→ Data to use:
(** X19 -- Whatever the location identifier and the offset, the search URL
    has one ["?"], eleven ["="], ten ["&"] and neither ["#"] nor a blank: the
    identifier is quoted, so it can add no parameter to the query string nor
    cut it short. *)
Theorem make_url_parameters :
  forall (location_id : string) (offset : Z),
    Props.count_char "?" (make_url location_id offset) = 1
    /\ Props.count_char "=" (make_url location_id offset) = 11
    /\ Props.count_char "&" (make_url location_id offset) = 10
    /\ Props.count_char "#" (make_url location_id offset) = 0
    /\ Props.count_char " " (make_url location_id offset) = 0.
Proof.
  intros location_id offset. rewrite make_url_shape.
  rewrite !count_char_append.
  destruct (quote_plus_clean location_id) as (-> & -> & -> & -> & -> & _).
  destruct (quote_plus_clean (Str.of_Z offset)) as (-> & -> & -> & -> & -> & _).
  repeat split.
Qed.

(** ** run_save *)

Section Rows.

Context {lib : Library}.

Variable repr : json -> string.

(** A batch of one URL whose page is digestible returns its one record. *)
Lemma scrape_properties_single (net : Net) (u : string) (page : Response)
      (out : list string) :
  net u = inr page ->
  Spec.digestible page ->
  exists out' record,
    scrape_properties net [0] [u] out = (out', inr [record])
    /\ Spec.contributes page record.
Proof.
  intros Hnet Hd.
  destruct (digestible_contributes page Hd) as (record & Hc).
  destruct (scrape_step_contributes [] out Hc) as (out' & Hstep & _).
  exists out', record. split; [|exact Hc].
  unfold scrape_properties. cbn [map as_completed flat_map nth_error app].
  rewrite Hnet. cbn [for_each]. unfold bind. rewrite Hstep. reflexivity.
Qed.

Lemma feature_loop (net : Net) (ads : list json) :
  Forall (Props.listed repr net) ads ->
  forall acc out,
  exists out' rows,
    for_each ads (feature_step repr net) acc out = (out', inr (acc ++ rows))
    /\ Forall2 (Props.row_of repr net) ads rows.
Proof.
  induction 1 as [|ad ads (d & id & page & -> & Hid & Hnet & Hd) _ IH];
    intros acc out.
  - exists out, []. simpl. rewrite app_nil_r. split; [reflexivity | constructor].
  - destruct (scrape_properties_single net _ page out Hnet Hd)
      as (out1 & record & Hbatch & Hc).
    destruct (IH (acc ++ [record]) out1) as (out' & rows & Hloop & Hrows).
    assert (Hstep : feature_step repr net acc (JObj d) out
                    = (out1, inr (acc ++ [record]))).
    { unfold feature_step, bind. simpl. rewrite Hid. simpl.
      rewrite Hbatch. reflexivity. }
    exists out', (record :: rows). split.
    + cbn [for_each]. unfold bind at 1.
      rewrite Hstep, Hloop, <- app_assoc. reflexivity.
    + constructor; [|exact Hrows].
      exists d, id, page. auto.
Qed.

End Rows.

(** X20 -- [run_save] keeps the order of the search: when the lookup returns
    at least one location, the search of the first one returns a list, and
    the listing page of every result can be fetched and digested, the rows
    come one per search result, in the order of the search results, each the
    record its listing page contributes (all null for a page without the
    marker). *)
Theorem run_save_rows_in_search_order :
  forall (lib : Library) (repr : json -> string) (argv : list string)
         (net : Net) (order : list nat) (name : string)
         (out out1 out2 : list string) (location : json)
         (others ads : list json),
    nth_error argv 1 = Some name ->
    find_locations net name (out ++ [banner name])
    = (out1, inr (location :: others)) ->
    scrape_search net order (py_str repr location) out1 = (out2, inr (JArr ads)) ->
    Forall (Props.listed repr net) ads ->
    exists out' rows,
      run_save_rows repr argv net order out = (out', inr rows)
      /\ Forall2 (Props.row_of repr net) ads rows.
Proof.
  intros lib repr argv net order name out out1 out2 location others ads
         Hargv Hfind Hsearch Hads.
  destruct (feature_loop repr net ads Hads [] out2) as (out' & rows & Hloop & Hrows).
  exists out', rows. split; [|exact Hrows].
  unfold run_save_rows, bind. rewrite Hargv. simpl.
  rewrite Hfind. simpl. rewrite Hsearch. simpl. exact Hloop.
Qed.

(** X20, at the sample run. *)
Lemma run_save_rows_in_search_order_witness :
  exists out' rows,
    run_save_rows (lib := Sample.library) SampleRun.repr
      ["run_scrape.py"; "cornwall"] SampleRun.site [] [] = (out', inr rows)
    /\ Forall2 (Props.row_of (lib := Sample.library) SampleRun.repr SampleRun.site)
         [Sample.summary 1; Sample.summary 2] rows.
Proof.
  refine (run_save_rows_in_search_order Sample.library SampleRun.repr
            ["run_scrape.py"; "cornwall"] SampleRun.site [] "cornwall"
            [] _ _ (JStr "REGION^61294") [JStr "REGION^1"]
            [Sample.summary 1; Sample.summary 2] eq_refl _ _ _).
  - vm_compute. reflexivity.
  - vm_compute. reflexivity.
  - constructor; [|constructor; [|constructor]].
    + exists [("id", JInt 1)], (JInt 1), Sample.listing_page.
      repeat split. intros _. eexists. apply sample_listing_embeds.
    + exists [("id", JInt 2)], (JInt 2), Sample.other_page.
      repeat split. intros H. rewrite sample_other_no_marker in H. discriminate.
Defined.

(** X21 -- [run_save] indexes without checking.  Started without a
    command-line argument it raises [IndexError] before it prints or fetches
    anything; when the lookup finds no location it raises [IndexError] after
    the banner, and no search is made. *)
Theorem run_save_rows_index_errors :
  forall (lib : Library) (repr : json -> string) (argv : list string)
         (net : Net) (order : list nat) (out : list string),
    (nth_error argv 1 = None ->
     run_save_rows repr argv net order out = (out, inl IndexError))
    /\ (forall name out1,
          nth_error argv 1 = Some name ->
          find_locations net name (out ++ [banner name]) = (out1, inr []) ->
          run_save_rows repr argv net order out = (out1, inl IndexError)).
Proof.
  intros lib repr argv net order out. split.
  - intros Hargv. unfold run_save_rows, bind. rewrite Hargv. reflexivity.
  - intros name out1 Hargv Hfind. unfold run_save_rows, bind.
    rewrite Hargv. simpl. rewrite Hfind. reflexivity.
Qed.

(** X21, at a lookup that finds nothing. *)
Lemma run_save_rows_index_errors_witness :
  run_save_rows (lib := Sample.library) SampleRun.repr ["run_scrape.py"; "x"]
    (fun u => inr (Sample.page u ("{" ++ Sample.q "typeAheadLocations" ++ ": []}")))
    [] []
  = (["running rightmove scrape and saving results to results/x.csv directory"],
     inl IndexError).
Proof.
  refine (proj2 (run_save_rows_index_errors Sample.library SampleRun.repr
                   ["run_scrape.py"; "x"]
                   (fun u => inr (Sample.page u
                                    ("{" ++ Sample.q "typeAheadLocations" ++ ": []}")))
                   [] []) "x" _ eq_refl _).
  vm_compute. reflexivity.
Defined.

(** ** C5: parse_property and the state it touches *)

Lemma dict_get_set {V : Type} (k k' : string) (v : V) (d : list (string * V)) :
  dict_get k (dict_set k' v d)
  = if String.eqb k k' then Some v else dict_get k d.
Proof.
  induction d as [|[key value] d IH]; simpl.
  - destruct (String.eqb k k'); reflexivity.
  - destruct (String.eqb_spec k' key) as [->|Hne]; simpl.
    + destruct (String.eqb k key); reflexivity.
    + rewrite IH. destruct (String.eqb_spec k key) as [->|Hne'].
      * destruct (String.eqb_spec key k'); [congruence | reflexivity].
      * reflexivity.
Qed.

Lemma dict_get_pop {V : Type} (k key : string) (d : list (string * V)) (v : V) :
  dict_get k (Parser.dict_pop key d) = Some v -> dict_get k d = Some v.
Proof.
  unfold Parser.dict_pop. induction d as [|[key' value] d IH]; simpl.
  - discriminate.
  - destruct (String.eqb_spec key key') as [->|Hne]; simpl.
    + intros H. destruct (String.eqb_spec k key') as [->|Hne'].
      * exfalso. clear IH. induction d as [|[k2 v2] d IHd]; simpl in H.
        -- discriminate.
        -- destruct (String.eqb_spec key' k2) as [->|Hk]; simpl in H.
           ++ apply IHd. exact H.
           ++ destruct (String.eqb_spec key' k2); [contradiction|].
              apply IHd. exact H.
      * apply IH. exact H.
    + destruct (String.eqb k key'); [auto | exact IH].
Qed.

Lemma coherent_set (entries : list (string * JMESPath.expr)) (expression : string)
      (parsed : JMESPath.expr) :
  Parser.coherent entries ->
  JMESPath.compile expression = Some parsed ->
  Parser.coherent (dict_set expression parsed entries).
Proof.
  intros Hc Hp e cached. rewrite dict_get_set.
  destruct (String.eqb_spec e expression) as [->|Hne].
  - intros H. inversion H; subst. exact Hp.
  - apply Hc.
Qed.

→ Your instructions:
Only one stretch of the entries above is wanted: the lines from the one containing "(** X20, at the sample run. *)" through the one containing "(JInt 1), Sample.listing_page.". Please reproduce it exactly.

→ Reply:
(** X20, at the sample run. *)
Lemma run_save_rows_in_search_order_witness :
  exists out' rows,
    run_save_rows (lib := Sample.library) SampleRun.repr
      ["run_scrape.py"; "cornwall"] SampleRun.site [] [] = (out', inr rows)
    /\ Forall2 (Props.row_of (lib := Sample.library) SampleRun.repr SampleRun.site)
         [Sample.summary 1; Sample.summary 2] rows.
Proof.
  refine (run_save_rows_in_search_order Sample.library SampleRun.repr
            ["run_scrape.py"; "cornwall"] SampleRun.site [] "cornwall"
            [] _ _ (JStr "REGION^61294") [JStr "REGION^1"]
            [Sample.summary 1; Sample.summary 2] eq_refl _ _ _).
  - vm_compute. reflexivity.
  - vm_compute. reflexivity.
  - constructor; [|constructor; [|constructor]].
    + exists [("id", JInt 1)], (JInt 1), Sample.listing_page.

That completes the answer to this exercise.